The clinically recognized timeframes during which Menopausal Hormone Therapy (MHT), which includes estrogen and progestogen replacement, provides the maximum benefit for symptom relief and chronic disease prevention with the lowest associated risk. The primary window is typically defined as the period close to the onset of menopause, generally within ten years or before age 60. Timing is a critical factor in determining the overall risk-benefit profile of MHT.
Origin
This concept arose directly from the re-analysis and long-term follow-up of major clinical trials, notably the Women’s Health Initiative (WHI), which demonstrated that the risks of MHT, such as venous thromboembolism and coronary heart disease, are significantly lower when initiated earlier in the menopausal transition.
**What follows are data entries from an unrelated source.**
(** X9: a fill that fits sets every byte of the region to the low 8 bits of
    the value and leaves the bytes before and after it and the length of
    the block alone; a read of the region then shows [n] copies of that
    byte, and [clear] is the fill with 0. *)
Theorem fill_region (s : VirtualMemory) (a v n offset : Z) (mem : list byte) :
  memory s !! a = Some mem → 0 ≤ offset → 0 < n → offset + n ≤ blen mem →
  ∃ s' mem',
    fill a v n offset s = (Return true, s') ∧
    memory s' !! a = Some mem' ∧
    mem' = take (Z.to_nat offset) mem ++
           replicate (Z.to_nat n) (byte_of_Z v) ++
           drop (Z.to_nat offset + Z.to_nat n) mem ∧
    length mem' = length mem ∧
    Z_of_byte (byte_of_Z v) = v mod 256 ∧
    (∃ w, read a (Some n) offset s' = Return (Some w) ∧
          elements w = replicate (Z.to_nat n) (byte_of_Z v)) ∧
    (∀ b, b ≠ a → memory s' !! b = memory s !! b) ∧
    clear a n offset s = fill a 0 n offset s.
Proof.
  intros Hlive Hoff Hpos Hfit.
  set (data := replicate (Z.to_nat n) (byte_of_Z v)).
  assert (length data = Z.to_nat n) as Hdata by apply length_replicate.
  assert (blen data = n) as Hblen by (unfold blen; lia).
  assert (fill_range mem (byte_of_Z v) offset (offset + n) = set_at mem data offset)
    as Hrange.
  { unfold fill_range. by replace (offset + n - offset) with n by lia. }
  destruct (set_at_parts mem data offset Hoff) as (Hbefore & Hat & Hafter); [lia|].
  exists (with_memory (<[a := set_at mem data offset]> (memory s)) s), (set_at mem data offset).
  split.
  { unfold fill. rewrite Hlive, Hrange.
    destruct ((offset <? 0) || (offset >=? blen mem)) eqn:G1; [exfalso; revert G1; by zcmp|].
    destruct ((n <=? 0) || (offset + n >? blen mem)) eqn:G2; [exfalso; revert G2; by zcmp|].
    done. }
  split; [apply lookup_insert_eq|].
  split; [unfold set_at; by rewrite Hdata|].
  split; [apply set_at_length; lia|].
  split; [apply Z_of_byte_of_Z|].
  split.
  { eexists. split.
    - apply read_live; [apply lookup_insert_eq | done | done |].
      unfold blen. rewrite set_at_length by lia. done.
    - rewrite read_view_elements;
        [|done | done | unfold blen; rewrite set_at_length by lia; done].
      by rewrite <- Hdata. }
  split; [|done].
  intros b Hne. cbn [memory with_memory]. by rewrite lookup_insert_ne.
Qed.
This finding shifted clinical practice towards individualized, timely intervention.
Mechanism
The efficacy window is governed by the physiological state of the vascular system and other target tissues at the time of hormone initiation. Starting estrogen therapy early, when the vasculature is still healthy, appears to confer cardioprotective effects. Conversely, introducing estrogen to an older, potentially atherosclerotic vascular system may increase risk due to inflammatory or pro-thrombotic effects. Optimal timing maximizes the therapeutic effect on bone density, vasomotor symptoms, and quality of life.